Perhaps, but we only really have her word to go on here that this was religion as therapy. It may be the case, or it could be the case that the mass movement was another example of rather literal-minded religion. Simply because Isaac Luria created another creation story isn't proof that he, or the followers of the movement didn't treat it as literal truth. Numerous religious figures from then to now create rather literal minded movements. Scientology is a prime example of this.

"Religion was not supposed to provide explanations that lay within the competence of reason but to help us live creatively with realities for which there are no easy solutions and find an interior haven of peace; today, however, many have opted for unsustainable certainty instead. But can we respond religiously to evolutionary theory? Can we use it to recover a more authentic notion of God?"

Says Karen Armstrong. I think her interpretation is actually the one that is unsustainable, and why it is always a minority view among religious people. In any event, both approaches opt for certainty in advance of evidence. In either approach does anyone see trepidation, an "I could be wrong about this" in the expressed sentiments. Armstrong is certainly not in doubt about God. In this she and the fundamentalist are the same. She just dresses her God in smoke and provides mirrors.

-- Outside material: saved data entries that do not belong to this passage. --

Lemma print_checkpoint_writes c :
  writes (print_checkpoint c)
    (section_head c
       ++ flat_map message_lines
            (get (Checkpoint.channel_values (checkpoint c)) "messages" [])
       ++ [RichPrint "" None])
    (Ok tt).
Proof.
  unfold print_checkpoint, section_head.
  eapply (writes_bind _ _ [_]); [apply writes_rich_print |].
  eapply (writes_bind _ _ [_]); [apply writes_rich_print |].
  eapply (writes_bind _ _ [_]); [apply writes_rich_print |].
  eapply writes_bind; [| apply writes_rich_print].
  apply writes_for_each, Forall_forall. intros m _. apply print_message_writes.
Qed.

Lemma section_lines_eq c :
  section_lines c =
    section_head c
      ++ flat_map message_lines
           (get (Checkpoint.channel_values (checkpoint c)) "messages" [])
      ++ [RichPrint "" None].
Proof.
  unfold section_lines. by destruct (writes_run _ _ _ (print_checkpoint_writes c)).
Qed.

Lemma process_checkpoints_writes cps :
  writes (process_checkpoints cps)
    (RichPrint separator_top None
       :: flat_map section_lines cps ++ [RichPrint separator_bottom None])
    (Ok tt).
Proof.
  unfold process_checkpoints.
  eapply (writes_bind _ _ [_]); [apply writes_rich_print |].
  eapply writes_bind; [| apply writes_rich_print].
  apply writes_for_each, Forall_forall. intros c _.
  unfold section_lines. intros out.
  rewrite (print_checkpoint_writes c out).
  by destruct (writes_run _ _ _ (print_checkpoint_writes c)) as [-> _].
Qed.

Lemma process_checkpoints_emits cps : emits is_print (process_checkpoints cps).
Proof.
  eexists _, _. split; [apply process_checkpoints_writes |].
  constructor; [done |]. apply Forall_app. split; [| by repeat constructor].
  induction cps as [| c cps IH]; simpl; [constructor |].
  apply Forall_app. split; [| done].
  rewrite section_lines_eq. unfold section_head.
  repeat (constructor; [done |]).
  apply Forall_app. split; [| by repeat constructor].
  induction (get _ _ _) as [| m ms IHm]; simpl; [constructor |].
  apply Forall_app. split; [| done].
  rewrite message_lines_cases. destruct (Message.cls m); by repeat constructor.
Qed.









(** ** The console loop *)

(** The agent runtime is never started on a line that reads as the
    sentinel. *)
Definition no_stream_on_quit (e : event) : Prop :=
  forall q, e = Stream q -> lower q <> "quit".

Lemma lower_ascii_letter c :
  (lower_ascii c = Ascii.ascii_of_nat 113 <-> either_case "q" c = true)
  /\ (lower_ascii c = Ascii.ascii_of_nat 117 <-> either_case "u" c = true)
  /\ (lower_ascii c = Ascii.ascii_of_nat 105 <-> either_case "i" c = true)
  /\ (lower_ascii c = Ascii.ascii_of_nat 116 <-> either_case "t" c = true).
Proof.
  destruct c as [[] [] [] [] [] [] [] []]; vm_compute;
    repeat split; intros; (reflexivity || discriminate).
Qed.

(** The test of the loop, [user_question.lower() == "quit"], holds exactly
    of the sixteen spellings of the sentinel. *)
Lemma lower_quit_iff s :
  lower s = "quit" <-> quit_ignoring_case s = true.
Proof.
  destruct s as [| a [| b [| c [| d [| e s]]]]]; simpl;
    try (split; intros; discriminate).
  destruct (lower_ascii_letter a) as (Ha & _ & _ & _).
  destruct (lower_ascii_letter b) as (_ & Hb & _ & _).
  destruct (lower_ascii_letter c) as (_ & _ & Hc & _).
  destruct (lower_ascii_letter d) as (_ & _ & _ & Hd).
  rewrite !andb_true_iff, <- Ha, <- Hb, <- Hc, <- Hd. split.
  - intros [= -> -> -> ->]. done.
  - intros [[[-> ->] ->] ->]. done.
Qed.

Section ConsoleLemmas.
Context `{Builtins} `{Runtime}.

Lemma show_step_emits step : emits is_print (show_step step).
Proof.
  unfold show_step. apply emits_bind; [apply process_chunks_emits |].
  intros _. apply process_checkpoints_emits.
Qed.

Lemma is_print_no_stream e : is_print e -> no_stream_on_quit e.
Proof. intros He q ->. done. Qed.

Lemma emits_emit (P : event -> Prop) e : P e -> emits P (emit e).
Proof.
  intros HP. exists [e], (Ok tt).
  split; [apply writes_emit | by repeat constructor].
Qed.

Lemma turn_emits st q :
  lower q <> "quit" -> emits no_stream_on_quit (turn st q).
Proof.
  intros Hq. unfold turn.
  apply emits_bind; [apply emits_emit; by intros q' [= <-] |]. intros _.
  apply emits_bind; [| intros _; apply emits_lift].
  apply emits_for_each. intros step.
  eapply emits_weaken; [apply is_print_no_stream | apply show_step_emits].
Qed.

Lemma console_loop_emits stdin st :
  emits no_stream_on_quit (console_loop stdin st).
Proof.
  revert st. induction stdin as [| q stdin IH]; intros st; simpl.
  - apply emits_bind; [by apply emits_emit | intros _; apply emits_lift].
  - apply emits_bind; [by apply emits_emit |]. intros _.
    destruct (String.eqb_spec (lower q) "quit") as [Hq | Hq].
    + by apply emits_rich_print.
    + apply emits_bind; [by apply turn_emits | done].
Qed.



(** C4.  A line that equals "quit" when case is ignored ends the loop: after
    the prompt the farewell is printed and the loop stops normally, with
    no call of the agent runtime and without reading further; and in no
    session, at no turn, is the agent runtime started on such a line. *)
Theorem console_loop_quit
    (user_question : string) (stdin : list string) (st : Store)
    (out : list event) :
  quit_ignoring_case user_question = true ->
  console_loop (user_question :: stdin) st out
  = (out ++ [Input (NL +:+ "User:" +:+ NL);
             RichPrint (NL +:+ "Agent:" +:+ NL +:+ "Have a nice day! :wave:" +:+ NL)
                       (Some "black on white")],
     Ok tt)
  /\ forall stdin' st' out',
       exists evs r,
         console_loop stdin' st' out' = (out' ++ evs, r)
         /\ Stream user_question ∉ evs.
Proof.
  intros Hq. apply lower_quit_iff in Hq. split.
  - simpl. unfold bind, emit. rewrite Hq. simpl.
    unfold rich_print. by rewrite <- app_assoc.
  - intros stdin' st' out'.
    destruct (console_loop_emits stdin' st') as (evs & r & Hw & HP).
    exists evs, r. split; [apply Hw |].
    intros Hin. rewrite Forall_forall in HP.
    by apply (HP _ Hin user_question).
Qed.

End ConsoleLemmas.

(** ** Further properties of process_chunks *)

Section ChunkFurther.
Context `{Builtins}.







(** X3.  An agent-stage update that has no "messages" entry makes
    [process_chunks] raise KeyError on that key, with nothing printed. *)
Theorem process_chunks_missing_messages
    (chunk : chunk_t) (agent : gmap string (list Message.t)) (out : list event) :
  chunk !! "agent" = Some agent ->
  agent !! "messages" = None ->
  process_chunks chunk out = (out, Raise (KeyError "messages")).
Proof.
  intros Ha Hm. unfold process_chunks.
  destruct (contains_Some _ _ _ Ha) as [-> ->].
  unfold bind, lift, getitem. by rewrite Hm.
Qed.




End ChunkFurther.

(** ** Further properties of process_checkpoints *)




(** ** Further properties of the console loop *)

Section ConsoleFurther.
Context `{Builtins} `{Runtime}.

Lemma quit_test q :
  String.eqb (lower q) "quit" = quit_ignoring_case q.
Proof.
  destruct (String.eqb_spec (lower q) "quit") as [Hq | Hq].
  - symmetry. by apply lower_quit_iff.
  - destruct (quit_ignoring_case q) eqn:Hc; [| done].
    by apply lower_quit_iff in Hc.
Qed.

Lemma console_loop_cons q stdin st out :
  console_loop (q :: stdin) st out
  = if quit_ignoring_case q then
      (out ++ [Input prompt; RichPrint farewell (Some "black on white")], Ok tt)
    else
      bind (turn st q) (fun st' => console_loop stdin st') (out ++ [Input prompt]).
Proof.
  simpl. unfold bind at 1, emit at 1. rewrite quit_test.
  destruct (quit_ignoring_case q); [| done].
  unfold rich_print. by rewrite <- app_assoc.
Qed.

Lemma turn_stateless st q :
  exists evs r, writes (turn st q) (Stream q :: evs) r /\ Forall is_print evs.
Proof.
  unfold turn.
  assert (emits is_print
            (bind (for_each (stream st q).1 show_step)
                  (fun _ => lift (stream st q).2))) as (evs & r & Hw & HP).
  { apply emits_bind; [| intros _; apply emits_lift].
    apply emits_for_each, show_step_emits. }
  exists evs, r. split; [| done].
  eapply (writes_bind _ _ [_]); [apply writes_emit | done].
Qed.

Lemma questions_prints evs : Forall is_print evs -> questions evs = [].
Proof.
  induction 1 as [| e evs He _ IH]; [done |].
  by destruct e.
Qed.


(** X7.  The loop ends normally only through the sentinel: when a session
    ends without an exception, standard input held a line spelling quit,
    no line before it did, and the farewell is the last thing printed. *)
Theorem console_loop_normal_exit
    (stdin : list string) (st : Store) (out out' : list event) :
  console_loop stdin st out = (out', Ok tt) ->
  exists pre q post evs,
    stdin = pre ++ q :: post
    /\ quit_ignoring_case q = true
    /\ Forall (fun l => quit_ignoring_case l = false) pre
    /\ out' = out ++ evs ++ [RichPrint farewell (Some "black on white")].
Proof.
  revert st out. induction stdin as [| l stdin IH]; intros st out Hrun.
  - simpl in Hrun. unfold bind, emit, lift in Hrun. discriminate.
  - rewrite console_loop_cons in Hrun.
    destruct (quit_ignoring_case l) eqn:Hl.
    + injection Hrun as <-. exists [], l, stdin, [Input prompt].
      by repeat split.
    + destruct (turn_stateless st l) as (evs & r & Hw & _).
      unfold bind in Hrun. rewrite Hw in Hrun.
      destruct r as [st' | e]; [| discriminate].
      apply IH in Hrun as (pre & q & post & evs' & -> & Hq & Hpre & ->).
      exists (l :: pre), q, post, (Input prompt :: Stream l :: evs ++ evs').
      repeat split; [done | by constructor |].
      rewrite <- !app_assoc. simpl. by rewrite <- ?app_assoc.
Qed.

(** X8.  What stands on standard input after the first line spelling quit
    is never read: the session is the same whatever follows that line. *)
Theorem console_loop_ignores_after_quit
    (pre post : list string) (q : string) (st : Store) (out : list event) :
  quit_ignoring_case q = true ->
  console_loop (pre ++ q :: post) st out = console_loop (pre ++ [q]) st out.
Proof.
  intros Hq. revert st out. induction pre as [| l pre IH]; intros st out.
  - simpl app. by rewrite !console_loop_cons, Hq.
  - simpl app. rewrite !console_loop_cons.
    destruct (quit_ignoring_case l); [done |].
    unfold bind. destruct (turn st l _) as [out1 [st' | e]]; [apply IH | done].
Qed.

(** X9.  Every line that does not spell quit, the empty line and a line
    with blanks around the word included, is handed to the agent runtime
    as it was typed: right after the prompt the stream is started on that
    very text. *)
Theorem console_loop_passes_line_verbatim
    (user_question : string) (stdin : list string) (st : Store)
    (out : list event) :
  quit_ignoring_case user_question = false ->
  exists evs r,
    console_loop (user_question :: stdin) st out
    = (out ++ Input prompt :: Stream user_question :: evs, r).
Proof.
  intros Hq. rewrite console_loop_cons, Hq.
  destruct (turn_stateless st user_question) as (evs & r & Hw & _).
  unfold bind. rewrite Hw. destruct r as [st' | e].
  - destruct (console_loop_emits stdin st') as (evs' & r' & Hw' & _).
    exists (evs ++ evs'), r'. rewrite Hw'.
    f_equal. rewrite <- !app_assoc. simpl. by rewrite <- ?app_assoc.
  - exists evs, (Raise e). f_equal. by rewrite <- !app_assoc.
Qed.



(** X13.  The agent runtime is started on the lines of standard input in
    the order they were typed, once for each line, none skipped and none
    repeated, up to the point where the session ends; none of those lines
    spells quit. *)
Theorem console_loop_turn_order
    (stdin : list string) (st : Store) (out : list event) :
  exists evs r,
    console_loop stdin st out = (out ++ evs, r)
    /\ questions evs `prefix_of` stdin
    /\ Forall (fun q => quit_ignoring_case q = false) (questions evs).
Proof.
  revert st out. induction stdin as [| l stdin IH]; intros st out.
  - exists [Input prompt], (Raise EOFError). repeat split; [| constructor].
    by exists [].
  - rewrite console_loop_cons. destruct (quit_ignoring_case l) eqn:Hl.
    + eexists _, _. repeat split; [| constructor]. by eexists.
    + destruct (turn_stateless st l) as (evs & r & Hw & HP).
      unfold bind. rewrite Hw.
      assert (questions (Input prompt :: Stream l :: evs) = [l]) as Hqs.
      { unfold questions. simpl. f_equal. by apply questions_prints. }
      destruct r as [st' | e].
      * destruct (IH st' ((out ++ [Input prompt]) ++ Stream l :: evs))
          as (evs' & r' & -> & Hpre & Hnq).
        exists ((Input prompt :: Stream l :: evs) ++ evs'), r'.
        assert (questions ((Input prompt :: Stream l :: evs) ++ evs')
                = l :: questions evs') as ->.
        { unfold questions in *. by rewrite omap_app, Hqs. }
        repeat split.
        -- f_equal. rewrite <- !app_assoc. simpl. by rewrite <- ?app_assoc.
        -- by apply prefix_cons.
        -- by constructor.
      * exists (Input prompt :: Stream l :: evs), (Raise e). rewrite Hqs.
        repeat split.
        -- f_equal. by rewrite <- !app_assoc.
        -- by apply prefix_cons, prefix_nil.
        -- by repeat constructor.
Qed.
End ConsoleFurther.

"Darwin made it clear once again that—as Maimonides, Avicenna, Aquinas and Eckhart had already pointed out—we cannot regard God simply as a divine personality, who single-handedly created the world. This could direct our attention away from the idols of certainty and back to the "God beyond God." The best theology is a spiritual exercise, akin to poetry. Religion is not an exact science but a kind of art form that, like music or painting, introduces us to a mode of knowledge that is different from the purely rational and which cannot easily be put into words. At its best, it holds us in an attitude of wonder, which is, perhaps, not unlike the awe that Mr. Dawkins experiences—and has helped me to appreciate —when he contemplates the marvels of natural selection."

What Darwin made clear was that nature is sufficient to explain the origin of biodiversity, adaptation and behavior. Extra, supernatural variables were unnecessary after Darwin. I will have to disagree with her assessment that her religious ideas, or any ideas infuse the bearers of said ideas with anything like wonder, or awe at the mysterious. Whether Karen can find the words for it or not, her certainity about "God beyond God" is in no way diminished by her inability to articulate the concept clearly.

"But what of the pain and waste that Darwin unveiled? All the major traditions insist that the faithful meditate on the ubiquitous suffering that is an inescapable part of life; because, if we do not acknowledge this uncomfortable fact, the compassion that lies at the heart of faith is impossible. The almost unbearable spectacle of the myriad species passing painfully into oblivion is not unlike some classic Buddhist meditations on the First Noble Truth ("Existence is suffering"), the indispensable prerequisite for the transcendent enlightenment that some call Nirvana—and others call God."

Do all the major traditions really insist on meditating on pain and misery? Do they do this in the warm fuzzy way Armstrong implies? What conclusions are reached from these meditations? The compassion that lies at the heart of faith? She says these things as if they have a single particular meaning. What uninsightful, and painfully trite, nonsense.